Unfortunately for them, the inconvenient truth is that the right to bear arms
is in the Bill of Rights. There is no cross-cultural argument that can trump
this right; it exists in the Constitution of no other modern, industrialized
democracy, and no other modern, industrialized democracy resembles ours.
Democratic and demographic differences matter.
But though the law is against them in their aims, these
writers can still do real damage. Their mixing of apples and oranges in order
to arrive at a preordained conclusion — guns are bad, and this “public health
crisis” of “epidemic” gun violence is sufficient cause to reconsider their
place in society — is part of an ominous trend in the way the medical community
thinks about social ills. The words “public-health crisis” and “epidemic” have
become a pretext for restricting perfectly legal individual choices and
behaviors in the marketplace.
When the government deems the actions of individuals a
public-health crisis, mandates can’t be far behind. Insufficient health
insurance was a public-health crisis; Obamacare gave us a mandate. Heart
disease, diabetes, and obesity are public-health crises; Obamacare mandates
coverage of clinical prevention services that almost never
save lives but increase spending. Sugar consumption is a public-health
crisis; the government tries to limit soda sizes and gives us sugar taxes, both
effectively mandates to consume less.
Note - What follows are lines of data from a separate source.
Lemma trim_unique s t : is_trim_of s t → t = strip_text s.
Proof.
  intros [(pre & post & -> & Hpre & Hpost) [Hhead Hlast]].
  unfold strip_text. rewrite (lstrip_space _ _ Hpre).
  destruct t as [|c t].
  - simpl. destruct (lstrip_split post) as (p & Hp & _).
    assert (Hl : Forall (.∈ unicode_whitespace) (lstrip post)).
    { rewrite Hp in Hpost. by apply Forall_app in Hpost as [_ ?]. }
    by rewrite rstrip_space.
  - change (lstrip ((c :: t) ++ post))
      with (if isspace c then lstrip (t ++ post) else (c :: t) ++ post).
    rewrite (proj2 (not_whitespace c) (Hhead c t eq_refl)).
    by rewrite (rstrip_app_space (c :: t) _ Hpost), rstrip_fixed.
Qed.

Lemma strip_text_valid t :
  Forall is_code_point t → Forall is_code_point (strip_text t).
Proof.
  intros Ht. destruct (strip_text_is_trim t) as [(pre & post & Hs & _) _].
  rewrite Hs in Ht. apply Forall_app in Ht as [_ Ht].
  by apply Forall_app in Ht as [Ht _].
Qed.

Lemma strip_utf8 t :
  Forall is_code_point t → strip (utf8_encode t) = utf8_encode (strip_text t).
Proof. intros Ht. unfold strip. by rewrite utf8_decode_encode. Qed.

Lemma strip_text_empty t :
  strip_text t = [] ↔ Forall (.∈ unicode_whitespace) t.
Proof.
  split.
  - intros Ht.
    destruct (strip_text_is_trim t) as [(pre & post & Hsplit & ? & ?) _].
    rewrite Ht in Hsplit. rewrite Hsplit. by apply Forall_app.
  - intros Ht. symmetry. apply trim_unique. split_and!.
    + exists t, []. by rewrite !app_nil_r.
    + done.
    + intros c [|a t']; done.
Qed.
(* ===== verification/_CoqProject ===== *)
-Q . S2P
Prelude.v
Text.v
Db.v
Engine.v
Config.v
ConfigSerde.v
Send.v
Concrete.v
SendPure.v
SendFacts.v
Delivery.v
Progress.v
Retry.v
Queue.v
Workers.v
Policy.v
PolicyFacts.v
Keys.v
KeysFacts.v
Auth.v
AuthFacts.v
Services.v
ServicesFacts.v
Email.v
EmailFacts.v
Dns.v
DnsFacts.v
ConfigFacts.v
App.v
AppFacts.v
Runtime.v
Listeners.v
Api.v
ApiRecords.v
ApiMail.v
ApiCalls.v
ApiConcrete.v
ApiFacts.v
ApiProps.v
ApiMailFacts.v
Paging.v
ApiPatchFacts.v
Submission.v
Router.v
RouterFacts.v
Race.v
System.v
SystemFacts.v
SystemProps.v
ConfigTests.v
CoreTests.v
UnitTests.v
Lemma keyed_alter (m : gmap K R) f k :
  (forall r, key (f r) = key r) -> keyed key m -> keyed key (alter f k m).
Proof.
  intros Hf Hm k' r' Hk. apply lookup_alter_Some in Hk as [(-> & x & Hx & ->)|[_ Hk]]; auto.
  rewrite Hf. auto.
Qed.

Lemma keyed_sub (m m' : gmap K R) : m' ⊆ m -> keyed key m -> keyed key m'.
Proof. intros Hs Hm k r Hk. eapply Hm, lookup_weaken; eauto. Qed.

Lemma keyed_keep (m : gmap K R) p : keyed key m -> keyed key (keep p m).
Proof. apply keyed_sub, keep_subseteq. Qed.

Lemma keyed_delete (m : gmap K R) k : keyed key m -> keyed key (delete k m).
Proof. apply keyed_sub, delete_subseteq. Qed.
End Keyed.

Create HintDb wf.
#[export] Hint Resolve keyed_empty keyed_insert keyed_alter keyed_keep keyed_delete : wf.

Lemma unique_sub m m' : m' ⊆ m -> unique_triples m -> unique_triples m'.
Proof. intros Hs Hm k1 k2 r1 r2 H1 H2. eapply Hm; eapply lookup_weaken; eauto. Qed.

(** Writing a row whose triple no other row has keeps the triples unique. *)
Lemma unique_write t id r :
  ~ conflicting id (rec_domain_id r) (rec_record_type r) (rec_value r) t ->
  unique_triples (t_records t) -> unique_triples (<[id := r]> (t_records t)).
Proof.
  intros Hc Hm k1 k2 r1 r2 H1 H2 Hs. apply same_triple_spec in Hs as (E1 & E2 & E3).
  apply lookup_insert_Some in H1 as [[-> <-]|[N1 H1]];
    apply lookup_insert_Some in H2 as [[-> <-]|[N2 H2]]; [done|..].
  - destruct Hc. exists k2, r2. by rewrite same_triple_spec.
  - destruct Hc. exists k1, r1. by rewrite same_triple_spec.
  - eapply Hm; eauto. by apply same_triple_spec.
Qed.

Lemma unique_keep m p : unique_triples m -> unique_triples (keep p m).
Proof. apply unique_sub, keep_subseteq. Qed.

Lemma unique_delete m k : unique_triples m -> unique_triples (delete k m).
Proof. apply unique_sub, delete_subseteq. Qed.

Lemma unique_alter t id dom rt v ttl ts :
  ~ conflicting id dom rt v t -> unique_triples (t_records t) ->
  unique_triples (alter (update_record_row dom rt v ttl ts) id (t_records t)).
Proof.
  intros Hc Hm. destruct (t_records t !! id) as [r|] eqn:E.
  - rewrite (alter_alt_Some _ _ _ _ E). by apply unique_write.
  - by rewrite alter_id by (intros ? ?; congruence).
Qed.

#[export] Hint Resolve unique_keep unique_delete unique_alter unique_write : wf.

Lemma wf_empty : wf_tables empty_tables.
Proof. split; simpl; auto with wf. intros k1 k2 r1 r2 Hk. by rewrite lookup_empty in Hk. Qed.

(** Every statement keeps the tables well-formed. *)
Lemma stmt_wf {A} (s : stmt A) t a t' : stmt_spec s t a t' -> wf_tables t -> wf_tables t'.
Proof.
  intros Hs [W1 W2 W3 W4 W5 W6 W7 WU].
  destruct s; simpl in Hs;
    repeat match goal with
           | H : exists _, _ |- _ => destruct H as [? H]
           | H : _ /\ _ |- _ => destruct H
           end; subst; split; simpl; auto with wf.
Qed.

(** Hence every computation made of statements does. *)
Lemma wf_exec `{DbEngine D} {A} (s : stmt A) : evolves view (kept wf_tables) (exec s).
Proof. apply evolves_exec; [typeclasses eauto|]. intros t a t' Hs W. by eapply stmt_wf. Qed.

#[export] Hint Resolve wf_exec : zm.
(* ===== verification/Concrete.v ===== *)
(** * Concrete: instances of the library interfaces

    Small concrete implementations of the interfaces the program relies on, on
    which runs of the model evaluate: an address is text with an [@], an envelope
    is its two parts, every TLS context builds, a message has no header. *)

From S2P Require Import Prelude Text Db Engine Config Send.
From Stdlib Require Import Ascii String.
#[local] Open Scope string_scope.

#[export] Instance demo_lettre : Lettre := {|
  Address := string;
  parse_address := fun s => if contains "@" s then Ok s else Err "missing domain";
  address_to_string := id;
  Envelope := option string * list string;
  envelope_new := fun from to => Ok (from, to);
  LettreMessage := option string * bytes;
  lm_envelope_from := fst;
  lm_formatted := snd;
  TlsParameters := string;
  tls_build_native := fun domain _ => Ok domain;
|}.

#[export] Instance demo_parser : MailParser := {| parse_mail := fun _ => None |}.

(** A world in which [domain] has one MX host that gives every client the same
    answer, at a chosen instant. *)
Definition demo_env (now : Timestamp) (answer : result string string) : NetEnv := {|
  ne_now := now;
  ne_var := fun _ => None;
  ne_resolver := Ok tt;
  ne_mx_lookup := fun domain =>
    if String.eqb domain "far.example" then Ok [(10%N, "mx2.far.example."); (5%N, "mx1.far.example.")]
    else Err "no such domain";
  ne_send_raw := fun _ _ _ _ _ => answer;
|}.

Definition demo_message : Message :=
  mkMessage 1 "me@near.example" [] None None None None [] [] [] 0 0.

Definition demo_job (id : N) (rcpt : string) (status : OutboundStatus) (attempts : N) : Outbound :=
  mkOutbound id 1 rcpt "me@near.example" status attempts None None 0 0.

(** A store with one message and one job. *)
Definition demo_db (job : Outbound) : MemDb :=
  mkMemDb (on_outbound <[out_id job := job]> (on_messages <[1%N := demo_message]> empty_tables)) 100 [].

Lemma demo_db_wf job : wf_tables (mem_tables (demo_db job)).
Proof. split; simpl; auto using wf_unique, wf_empty with wf. apply (wf_unique _ wf_empty). Qed.
(* ===== verification/Delivery.v ===== *)
(** * Delivery: what one delivery attempt does

    The loop of [deliver_hosts] against a reference that says which hosts are
    contacted, which audit rows are written and how the job is resolved. *)

From S2P Require Import Prelude Text Db Engine Config Send SendFacts.
From Stdlib Require Import Ascii String.
#[local] Open Scope string_scope.

(** ** Reference *)

(** The hosts contacted, with their answers: in order, until one accepts. *)
Fixpoint attempt_log (send : nat -> string -> result string string) (i : nat)
    (targets : list string) : list (string * result string string) :=
  match targets with
  | [] => []
  | host :: targets' =>
      let answer := send i host in
      (host, answer) :: (if is_ok answer then [] else attempt_log send (S i) targets')
  end.

(** The audit row of a contact: peer, code and text. *)
Definition audit_entry (contact : string * result string string)
  : string * option N * option string :=
  match contact with
  | (host, Ok response) => (host, Some 250%N, Some response)
  | (host, Err e) => (host, None, Some e)
  end.

Definition accepted (log : list (string * result string string)) : bool :=
  existsb (fun contact => is_ok (snd contact)) log.

(** The error kept in the job: that of the last host contacted. *)
Definition failure_reason (default : string) (log : list (string * result string string)) : string :=
  match last log with
  | Some (host, Err e) => "via " +:+ host +:+ ": " +:+ e
  | _ => default
  end.

Definition resolution (config : OutboundWorkerConfig) (now : Timestamp) (attempts : N)
    (default : string) (log : list (string * result string string)) : OutboundPatch :=
  if accepted log then mkOutboundPatch Delivered (Some attempts) (Some None) (Some None)
  else if (attempts <=? max_attempts config)%N then
    mkOutboundPatch Queued (Some attempts)
      (Some (Some (add_seconds now (as_i64 (as_secs (backoff_delay config attempts))))))
      (Some (Some (failure_reason default log)))
  else mkOutboundPatch Failed (Some attempts) (Some None) (Some (Some (failure_reason default log))).

Definition audit_of (row : DeliveryStatus) : string * option N * option string :=
  (ds_peer_host row, ds_code row, ds_message row).

(** [t'] is [t] with the log's audit rows added for the job and its row
    resolved. *)
Definition resolved (id : N) (p : OutboundPatch) (log : list (string * result string string))
    (t t' : Tables) : Prop :=
  exists ts audit delivery,
    t' = on_outbound (alter (patch_outbound p ts) id) (on_delivery (fun _ => delivery) t) /\
    map_to_list delivery ≡ₚ audit ++ map_to_list (t_delivery t) /\
    Forall (fun kr => ds_outbound_id (snd kr) = id) audit /\
    map (fun kr => audit_of (snd kr)) audit = map audit_entry log.

Section Delivery.
Context `{!Lettre, !MailParser, HE : DbEngine D}.

(** What contacting a host means under a configuration. *)
Definition contact (env : NetEnv) (o : Outbound) (msg : Message) (envl : Envelope)
    (config : OutboundWorkerConfig) (i : nat) (host : string) : result string string :=
  match build_outbound_tls (transport config) host with
  | Ok tls => ne_send_raw env (out_id o) i
                {| sc_host := host; sc_port := target_port config; sc_tls := tls;
                   sc_credentials := ot_relay (transport config) ≫= credentials (ne_var env) |}
                envl (msg_raw msg)
  | Err e => Err e
  end.

Definition default_reason (targets : list string) : string :=
  match targets with [] => "no MX records for domain" | _ => "all MX attempts failed" end.

(** The job resolved after contacting [targets] from the [i]-th on. *)
Definition attempt_resolved (env : NetEnv) (o : Outbound) (msg : Message) (envl : Envelope)
    (config : OutboundWorkerConfig) (now : Timestamp) (i : nat) (targets : list string)
    (default : string) (t t' : Tables) : Prop :=
  let log := attempt_log (contact env o msg envl config) i targets in
  resolved (out_id o) (resolution config now (u64_add (out_attempts o) 1) default log) log t t'.

(** ** The loop implements the reference *)

Lemma update_outbound_available id p d :
  available d -> is_Some (t_outbound (view d) !! id) ->
  exists d' ts, exec (UpdateOutbound id p) d = (d', Ok tt) /\ available d' /\
    view d' = on_outbound (alter (patch_outbound p ts) id) (view d).
Proof.
  intros Hav Hrow. destruct (exec_enabled (UpdateOutbound id p) d Hav Hrow) as (d' & [] & E & Ha & ts & Hv).
  eauto 10.
Qed.

Lemma record_delivery_available oid host c m d :
  available d ->
  exists d' k row, record_delivery oid host c m d = (d', Ok tt) /\ available d' /\
    t_delivery (view d) !! k = None /\ ds_outbound_id row = oid /\ audit_of row = (host, c, m) /\
    view d' = on_delivery <[k := row]> (view d).
Proof.
  intros Hav. destruct (exec_enabled (CreateDelivery oid host c m) d Hav I)
    as (d' & row & E & Ha & k & ts & Hn & -> & Hv).
  exists d', k, (mkDeliveryStatus k oid host c m ts ts). unfold record_delivery, bind. rewrite E.
  eauto 10.
Qed.

(** Adding one audit row in front of a resolved state. *)
Lemma resolved_cons id p host r log t t' k row :
  t_delivery t !! k = None -> ds_outbound_id row = id -> audit_of row = audit_entry (host, r) ->
  resolved id p log (on_delivery <[k := row]> t) t' -> resolved id p ((host, r) :: log) t t'.
Proof.
  intros Hk Hid Ha (ts & audit & delivery & -> & Hp & Hf & Hm).
  exists ts, ((k, row) :: audit), delivery. split; [done|]. split.
  - rewrite Hp. simpl. rewrite map_to_list_insert by done. by rewrite Permutation_middle.
  - split; [by constructor|]. simpl. by rewrite Ha, Hm.
Qed.

Lemma resolved_nil id p ts t : resolved id p [] t (on_outbound (alter (patch_outbound p ts) id) t).
Proof. exists ts, [], (t_delivery t). split; [by destruct t|]. by repeat split. Qed.

Lemma fail_or_requeue_resolves o config now reason d :
  available d -> is_Some (t_outbound (view d) !! out_id o) ->
  exists d', fail_or_requeue o config now reason d = (d', Ok tt) /\ available d' /\
    resolved (out_id o) (resolution config now (u64_add (out_attempts o) 1) reason []) []
      (view d) (view d').
Proof.
  intros Hav Hrow. unfold fail_or_requeue, resolution, bind. simpl.
  rewrite N.ltb_antisym. set (a := u64_add (out_attempts o) 1).
  destruct (a <=? max_attempts config)%N; simpl;
    match goal with
    | |- context [exec (UpdateOutbound _ ?p) d] =>
        destruct (update_outbound_available (out_id o) p d Hav Hrow) as (d' & ts & -> & Ha & Hv)
    end; (exists d'; split; [done|]; split; [done|]; rewrite Hv; apply resolved_nil).
Qed.

(** Only the last answer's error is kept. *)
Lemma resolution_cons config now a default host e log :
  resolution config now a default ((host, Err e) :: log) =
  resolution config now a ("via " +:+ host +:+ ": " +:+ e) log.
Proof.
  unfold resolution. simpl. destruct (accepted log) eqn:Ea; [done|].
  assert (failure_reason default ((host, Err e) :: log) =
          failure_reason ("via " +:+ host +:+ ": " +:+ e) log) as ->; [|done].
  unfold failure_reason. destruct log as [|[h r] log _] using rev_ind; [done|].
  rewrite app_comm_cons, !last_snoc. destruct r; [|done].
  unfold accepted in Ea. rewrite existsb_app in Ea. simpl in Ea.
  by rewrite orb_true_r in Ea.
Qed.

Lemma deliver_loop_resolves env o msg envl config now targets i le (d : D) :
  available d -> is_Some (t_outbound (view d) !! out_id o) ->
  (forall h, h ∈ targets -> is_ok (build_outbound_tls (transport config) h) = true) ->
  exists d', deliver_loop env o msg envl config now i targets le d = (d', Ok tt) /\ available d' /\
    attempt_resolved env o msg envl config now i targets (unwrap_or "all MX attempts failed" le)
      (view d) (view d').
Proof.
  revert i le d. induction targets as [|host targets IH]; intros i le d Hav Hrow Htls;
    unfold attempt_resolved in *; simpl.
  { by apply fail_or_requeue_resolves. }
  pose proof (eq_refl (contact env o msg envl config i host)) as Es.
  unfold contact in Es at 2. rewrite Es. clear Es. pose proof (Htls host ltac:(set_solver)) as Ht.
  destruct (build_outbound_tls (transport config) host) as [tls|]; [clear Ht|done].
  destruct (ne_send_raw _ _ _ _ _ _) as [response|e]; simpl; unfold bind_try, bind.
  - destruct (record_delivery_available (out_id o) host (Some 250%N) (Some response) d Hav)
      as (d1 & k & row & -> & Ha & Hk & Hid & Hau & Hv).
    destruct (update_outbound_available (out_id o) (delivered_patch (u64_add (out_attempts o) 1)) d1 Ha)
      as (d2 & ts & -> & Ha2 & Hv2); [by rewrite Hv|].
    exists d2. split; [done|]. split; [done|]. rewrite Hv2, Hv.
    eapply resolved_cons; [done..|]. apply resolved_nil.
  - destruct (record_delivery_available (out_id o) host None (Some e) d Hav)
      as (d1 & k & row & -> & Ha & Hk & Hid & Hau & Hv).
    destruct (IH (S i) (Some ("via " +:+ host +:+ ": " +:+ e)) d1 Ha) as (d2 & -> & Ha2 & Hr);
      [by rewrite Hv | set_solver |].
    exists d2. split; [done|]. split; [done|]. rewrite resolution_cons.
    eapply resolved_cons; [done..|]. by rewrite <- Hv.
Qed.

Lemma deliver_hosts_resolves env o msg envl config now hosts targets d :
  available d -> is_Some (t_outbound (view d) !! out_id o) ->
  delivery_targets config hosts = Ok targets ->
  (forall h, h ∈ targets -> is_ok (build_outbound_tls (transport config) h) = true) ->
  exists d', deliver_hosts env o msg envl config now hosts d = (d', Ok tt) /\ available d' /\
    attempt_resolved env o msg envl config now 0 targets (default_reason targets)
      (view d) (view d').
Proof.
  intros Hav Hrow Ht Htls. unfold deliver_hosts. rewrite Ht. destruct targets as [|h targets].
  - by apply fail_or_requeue_resolves.
  - by apply deliver_loop_resolves.
Qed.
End Delivery.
Cigarette smoking is a public-health
crisis, so the government mandates reduced consumption through extravagant
taxation, which creates both a thriving black market and a bizarre paradox in
which the health-care industry needs people to continue smoking (to pay the tax
and fund the tobacco settlement) even while it implores them to stop.
Historically, the field of public health focused on
improving the health of populations through strategies that reduced the risk of
harm to individuals without requiring much if any participation by end-users.
This is important when the policy objective (e.g., safe food and water
supplies) or risk elements (e.g., how fast or recklessly is someone else
driving) are difficult for individuals to control.
Well-known and well-documented public-health success
stories include vaccinations, food safety, building codes that require
lead-free paint, food fortification, hospital infection-control protocols, and
clean-air and -water laws. In each of these cases, an agent (most often the
government), acts to affect the
environment so that citizens can go about their lives with relative
security in the public square.
In other words, the theory behind most public-health
successes has hitherto been that big-picture strategies provide passive
protection against harm. The end-user, you or I, needn’t do anything special to
benefit. Active protection requires an action by the end-user. For example,
designing and building safer roads and more crashworthy cars, which better
absorb energy and thus prevent injury or death in an accident, is a passive way
to protect drivers. Requiring a driver or passenger to buckle a seat belt is an
active protection. Punishing a driver who is impaired or distracted and causes
harm is a criminal matter, because we as a society have rightly recognized that
not all harms are preventable and that both negligence and malicious intent
should be punished under the law.
Under the guise of beneficence, public-health elites, who
have fewer and fewer problems they can address via the passive route, have
begun to make a broad range of false allegations when it comes to guns,
employing deceptive but politically motivated and appealing analogies while
ignoring the direction in which the data actually point. Their reluctance to
follow the evidence gives us a third kind of purported protection in which the
code words “public-health crisis” and “epidemic” form the tip of a spear
intruding into the lives of individuals to restrict lawful activities that the
academy simply finds distasteful. They have, in other words, co-opted language
previously reserved for describing problems that require passive protections in
order to agitate for active protections that infringe upon Americans’
constitutional rights.
This insidious shift in public-health strategy dates back
to epidemiology pioneer Abraham Lilienfeld, who teamed with D.A. Henderson to
address the scourge of infectious disease in the middle of the 20th century.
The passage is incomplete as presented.